Search the records for the string "opened", and show each line where it appears.

Dataset entries
☆ ☆ ☆

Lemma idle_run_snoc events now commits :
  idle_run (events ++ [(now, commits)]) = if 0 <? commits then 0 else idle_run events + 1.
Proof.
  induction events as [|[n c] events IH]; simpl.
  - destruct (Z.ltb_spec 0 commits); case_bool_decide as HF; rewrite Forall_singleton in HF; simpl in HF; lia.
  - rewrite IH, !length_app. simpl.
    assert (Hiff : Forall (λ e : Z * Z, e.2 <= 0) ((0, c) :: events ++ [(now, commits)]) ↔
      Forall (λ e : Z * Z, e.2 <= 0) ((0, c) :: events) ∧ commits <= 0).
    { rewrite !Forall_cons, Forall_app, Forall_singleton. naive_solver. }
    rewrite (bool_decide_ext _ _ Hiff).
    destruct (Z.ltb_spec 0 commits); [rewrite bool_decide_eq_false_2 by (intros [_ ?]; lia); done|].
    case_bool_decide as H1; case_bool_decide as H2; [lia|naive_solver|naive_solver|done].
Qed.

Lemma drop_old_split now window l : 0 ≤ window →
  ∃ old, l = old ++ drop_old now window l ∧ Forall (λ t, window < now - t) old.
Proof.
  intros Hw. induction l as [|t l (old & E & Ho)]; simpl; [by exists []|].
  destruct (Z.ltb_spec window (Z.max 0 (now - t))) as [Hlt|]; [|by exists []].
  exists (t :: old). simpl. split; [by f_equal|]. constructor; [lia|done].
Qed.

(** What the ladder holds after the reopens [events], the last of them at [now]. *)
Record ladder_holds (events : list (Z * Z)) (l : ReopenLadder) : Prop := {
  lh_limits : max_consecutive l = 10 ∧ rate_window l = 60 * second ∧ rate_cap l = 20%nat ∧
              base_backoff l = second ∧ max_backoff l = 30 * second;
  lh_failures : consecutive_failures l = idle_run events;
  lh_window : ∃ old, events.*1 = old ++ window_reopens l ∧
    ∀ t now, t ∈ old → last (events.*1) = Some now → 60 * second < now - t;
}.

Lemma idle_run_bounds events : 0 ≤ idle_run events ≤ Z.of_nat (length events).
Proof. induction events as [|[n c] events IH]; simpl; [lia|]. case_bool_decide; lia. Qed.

☆ ☆ ☆

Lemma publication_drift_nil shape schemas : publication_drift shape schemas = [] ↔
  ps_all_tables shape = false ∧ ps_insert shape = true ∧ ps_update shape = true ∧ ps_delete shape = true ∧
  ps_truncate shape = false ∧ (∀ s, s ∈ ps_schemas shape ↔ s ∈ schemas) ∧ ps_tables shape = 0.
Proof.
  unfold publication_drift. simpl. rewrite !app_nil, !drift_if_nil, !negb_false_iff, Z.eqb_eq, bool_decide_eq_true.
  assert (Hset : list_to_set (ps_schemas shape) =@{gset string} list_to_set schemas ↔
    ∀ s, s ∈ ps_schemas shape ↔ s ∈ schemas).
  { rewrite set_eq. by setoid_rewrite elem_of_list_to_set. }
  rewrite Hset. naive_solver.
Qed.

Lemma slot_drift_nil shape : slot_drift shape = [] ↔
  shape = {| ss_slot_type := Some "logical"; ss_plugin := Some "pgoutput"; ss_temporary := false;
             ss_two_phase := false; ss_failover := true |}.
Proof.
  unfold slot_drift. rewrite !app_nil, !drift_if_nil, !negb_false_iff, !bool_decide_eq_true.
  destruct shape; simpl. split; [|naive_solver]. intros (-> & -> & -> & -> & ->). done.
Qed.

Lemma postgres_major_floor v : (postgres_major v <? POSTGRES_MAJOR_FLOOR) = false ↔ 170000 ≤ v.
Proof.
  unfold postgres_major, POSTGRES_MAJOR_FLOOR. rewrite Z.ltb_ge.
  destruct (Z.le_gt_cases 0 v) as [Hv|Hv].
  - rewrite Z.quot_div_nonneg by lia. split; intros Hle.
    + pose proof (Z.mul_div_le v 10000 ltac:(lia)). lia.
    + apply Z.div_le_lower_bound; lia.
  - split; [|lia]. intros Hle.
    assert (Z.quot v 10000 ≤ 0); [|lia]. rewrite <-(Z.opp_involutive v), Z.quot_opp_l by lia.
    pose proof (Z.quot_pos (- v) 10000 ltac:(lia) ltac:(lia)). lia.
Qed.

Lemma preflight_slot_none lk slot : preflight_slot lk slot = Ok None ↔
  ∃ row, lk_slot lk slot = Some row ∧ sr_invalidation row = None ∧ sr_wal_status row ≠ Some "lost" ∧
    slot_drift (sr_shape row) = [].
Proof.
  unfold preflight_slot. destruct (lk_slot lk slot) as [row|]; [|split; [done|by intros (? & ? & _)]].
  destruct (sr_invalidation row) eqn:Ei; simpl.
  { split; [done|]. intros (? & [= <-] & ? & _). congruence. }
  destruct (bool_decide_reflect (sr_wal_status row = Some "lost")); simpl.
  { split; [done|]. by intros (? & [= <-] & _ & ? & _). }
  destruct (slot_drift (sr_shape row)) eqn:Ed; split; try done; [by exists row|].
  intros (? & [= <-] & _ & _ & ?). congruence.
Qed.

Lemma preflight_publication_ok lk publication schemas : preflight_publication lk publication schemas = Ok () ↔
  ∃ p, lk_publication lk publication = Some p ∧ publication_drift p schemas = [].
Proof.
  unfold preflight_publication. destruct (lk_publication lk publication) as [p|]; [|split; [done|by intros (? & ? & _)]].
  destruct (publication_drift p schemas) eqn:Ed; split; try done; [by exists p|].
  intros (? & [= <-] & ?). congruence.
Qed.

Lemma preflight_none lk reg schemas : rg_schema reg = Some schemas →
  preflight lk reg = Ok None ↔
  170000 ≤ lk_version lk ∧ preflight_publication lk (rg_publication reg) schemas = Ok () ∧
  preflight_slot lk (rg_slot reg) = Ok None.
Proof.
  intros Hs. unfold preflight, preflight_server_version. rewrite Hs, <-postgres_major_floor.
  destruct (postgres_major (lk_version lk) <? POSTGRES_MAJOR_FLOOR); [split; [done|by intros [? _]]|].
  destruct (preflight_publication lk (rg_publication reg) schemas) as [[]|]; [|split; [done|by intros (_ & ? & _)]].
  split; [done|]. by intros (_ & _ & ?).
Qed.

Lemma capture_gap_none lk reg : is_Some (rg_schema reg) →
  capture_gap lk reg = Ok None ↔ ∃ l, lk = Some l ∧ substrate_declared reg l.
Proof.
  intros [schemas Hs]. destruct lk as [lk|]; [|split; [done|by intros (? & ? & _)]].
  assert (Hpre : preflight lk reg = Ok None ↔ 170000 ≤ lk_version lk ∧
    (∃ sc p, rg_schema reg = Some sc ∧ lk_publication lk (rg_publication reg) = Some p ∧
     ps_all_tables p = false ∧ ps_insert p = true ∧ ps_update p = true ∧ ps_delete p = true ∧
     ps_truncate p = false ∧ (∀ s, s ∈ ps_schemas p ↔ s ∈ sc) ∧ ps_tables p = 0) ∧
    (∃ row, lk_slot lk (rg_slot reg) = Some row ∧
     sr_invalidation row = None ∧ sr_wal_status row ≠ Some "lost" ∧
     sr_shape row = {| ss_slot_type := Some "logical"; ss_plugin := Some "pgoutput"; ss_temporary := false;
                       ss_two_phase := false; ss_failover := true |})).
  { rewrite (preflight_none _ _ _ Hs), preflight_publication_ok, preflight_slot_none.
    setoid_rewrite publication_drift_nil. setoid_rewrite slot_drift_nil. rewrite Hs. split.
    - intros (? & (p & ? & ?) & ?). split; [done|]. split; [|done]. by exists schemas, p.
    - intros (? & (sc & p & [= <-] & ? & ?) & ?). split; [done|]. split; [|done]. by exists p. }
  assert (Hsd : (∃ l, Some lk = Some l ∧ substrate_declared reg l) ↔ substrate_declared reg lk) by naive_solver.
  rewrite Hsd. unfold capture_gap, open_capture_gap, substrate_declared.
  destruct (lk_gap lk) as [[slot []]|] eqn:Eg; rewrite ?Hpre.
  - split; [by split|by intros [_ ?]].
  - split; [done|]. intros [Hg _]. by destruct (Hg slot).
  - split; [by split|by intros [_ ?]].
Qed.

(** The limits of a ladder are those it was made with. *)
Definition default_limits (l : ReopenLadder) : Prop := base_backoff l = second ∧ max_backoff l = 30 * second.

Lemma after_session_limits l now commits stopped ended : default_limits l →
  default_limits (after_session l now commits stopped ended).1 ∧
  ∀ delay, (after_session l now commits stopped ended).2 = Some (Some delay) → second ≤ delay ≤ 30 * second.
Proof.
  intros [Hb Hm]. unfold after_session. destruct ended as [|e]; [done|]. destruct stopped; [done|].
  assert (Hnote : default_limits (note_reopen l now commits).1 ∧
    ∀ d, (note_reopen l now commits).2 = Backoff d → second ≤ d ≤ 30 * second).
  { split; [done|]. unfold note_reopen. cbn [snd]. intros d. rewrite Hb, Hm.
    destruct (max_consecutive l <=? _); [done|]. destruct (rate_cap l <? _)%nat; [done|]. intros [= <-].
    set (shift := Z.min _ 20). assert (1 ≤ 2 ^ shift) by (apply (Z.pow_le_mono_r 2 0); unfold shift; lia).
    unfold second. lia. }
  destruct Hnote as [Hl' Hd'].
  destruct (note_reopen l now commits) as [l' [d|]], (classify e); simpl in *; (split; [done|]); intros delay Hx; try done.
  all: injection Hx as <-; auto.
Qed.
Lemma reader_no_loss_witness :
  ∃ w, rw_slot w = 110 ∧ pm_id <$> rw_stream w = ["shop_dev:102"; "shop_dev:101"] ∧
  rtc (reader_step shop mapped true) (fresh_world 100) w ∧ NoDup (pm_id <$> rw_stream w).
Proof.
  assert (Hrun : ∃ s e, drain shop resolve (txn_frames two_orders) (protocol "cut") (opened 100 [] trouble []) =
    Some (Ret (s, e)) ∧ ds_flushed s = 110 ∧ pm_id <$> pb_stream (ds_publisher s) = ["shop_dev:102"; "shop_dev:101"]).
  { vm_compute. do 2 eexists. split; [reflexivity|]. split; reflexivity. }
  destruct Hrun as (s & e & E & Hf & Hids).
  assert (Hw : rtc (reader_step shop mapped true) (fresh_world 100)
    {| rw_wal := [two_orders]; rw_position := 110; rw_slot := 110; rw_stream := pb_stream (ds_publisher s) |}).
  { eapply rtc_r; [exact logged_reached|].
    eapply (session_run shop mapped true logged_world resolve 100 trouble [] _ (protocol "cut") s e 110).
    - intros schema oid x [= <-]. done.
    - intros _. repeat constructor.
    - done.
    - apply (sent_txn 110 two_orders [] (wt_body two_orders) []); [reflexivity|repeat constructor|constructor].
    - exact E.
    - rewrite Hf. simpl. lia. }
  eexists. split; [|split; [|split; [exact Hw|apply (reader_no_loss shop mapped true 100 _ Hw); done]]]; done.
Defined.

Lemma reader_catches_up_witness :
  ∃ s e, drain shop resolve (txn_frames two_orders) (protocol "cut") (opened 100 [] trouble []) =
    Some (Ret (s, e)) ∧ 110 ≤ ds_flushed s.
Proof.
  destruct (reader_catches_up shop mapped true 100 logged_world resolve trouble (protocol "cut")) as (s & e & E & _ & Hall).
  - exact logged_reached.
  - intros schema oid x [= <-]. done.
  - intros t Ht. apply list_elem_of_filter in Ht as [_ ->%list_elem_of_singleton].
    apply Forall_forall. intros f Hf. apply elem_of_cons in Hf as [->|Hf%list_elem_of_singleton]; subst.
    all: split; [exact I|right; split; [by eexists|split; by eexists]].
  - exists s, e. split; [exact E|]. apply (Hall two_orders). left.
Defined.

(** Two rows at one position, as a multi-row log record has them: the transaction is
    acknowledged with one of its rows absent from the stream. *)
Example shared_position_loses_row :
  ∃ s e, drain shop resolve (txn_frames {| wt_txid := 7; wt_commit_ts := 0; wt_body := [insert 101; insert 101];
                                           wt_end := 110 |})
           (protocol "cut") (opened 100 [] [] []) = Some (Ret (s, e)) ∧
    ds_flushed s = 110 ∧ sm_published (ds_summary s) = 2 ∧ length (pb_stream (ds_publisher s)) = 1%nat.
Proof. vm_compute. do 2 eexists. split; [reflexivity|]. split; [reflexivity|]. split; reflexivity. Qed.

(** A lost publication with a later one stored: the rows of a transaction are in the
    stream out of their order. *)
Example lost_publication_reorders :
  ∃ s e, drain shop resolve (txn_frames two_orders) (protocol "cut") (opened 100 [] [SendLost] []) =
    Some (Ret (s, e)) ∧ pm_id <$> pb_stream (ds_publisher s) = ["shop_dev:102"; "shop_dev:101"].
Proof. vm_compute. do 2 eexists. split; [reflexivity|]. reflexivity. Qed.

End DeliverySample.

☆ ☆ ☆

__Task answer__
  assert (Hrun : ∃ s e, drain shop resolve (txn_frames two_orders) (protocol "cut") (opened 100 [] trouble []) =
  ∃ s e, drain shop resolve (txn_frames two_orders) (protocol "cut") (opened 100 [] trouble []) =
           (protocol "cut") (opened 100 [] [] []) = Some (Ret (s, e)) ∧
  ∃ s e, drain shop resolve (txn_frames two_orders) (protocol "cut") (opened 100 [] [SendLost] []) =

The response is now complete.